Scan the entries below and return each line that contains "pose".

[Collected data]

==========

Lemma idup_wp t R fr lk ip x s (Q : nat → kstate → Prop) : fs_is t R fr lk s → k_itable s !! ip = Some x → 0 < i_ref x →
  (∀ s', fs_is t (upd R (key x) (R (key x) + 1)) fr lk s' → ino_frame s s' →
     k_itable s' = <[ip := x <| i_ref := i_ref x + 1 |>]> (k_itable s) → Q ip s') → wp (idup ip) Q s.
Proof.
  intros H Hx Hp HQ. pose proof (sd_quiet _ _ _ _ (fi_stored _ _ _ _ _ H)) as [Hh _ _].
  unfold idup. apply wp_bind. eapply wp_done; [by apply acquire_first |]. apply wp_bind. eapply wp_upd_inode; [exact Hx |].
  apply wp_bind. eapply wp_done; [by apply (release_table s (<[ip := _]> (k_itable s))) |]. apply wp_ret.
  pose proof (fs_is_ref t R fr lk ip x (i_ref x + 1) s H Hx Hp ltac:(lia)) as H'. rewrite is_zero_ne, Nat.add_0_r in H' by lia.
  apply HQ; [| apply ino_frame_table | done]. replace (R (key x)) with (i_ref x); [done |]. symmetry. eapply it_refs; [apply H | done | done].
Qed.
End inodes.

==========

**Solution for this exercise**
  intros H Hx Hp HQ. pose proof (sd_quiet _ _ _ _ (fi_stored _ _ _ _ _ H)) as [Hh _ _].
  pose proof (fs_is_ref t R fr lk ip x (i_ref x + 1) s H Hx Hp ltac:(lia)) as H'. rewrite is_zero_ne, Nat.add_0_r in H' by lia.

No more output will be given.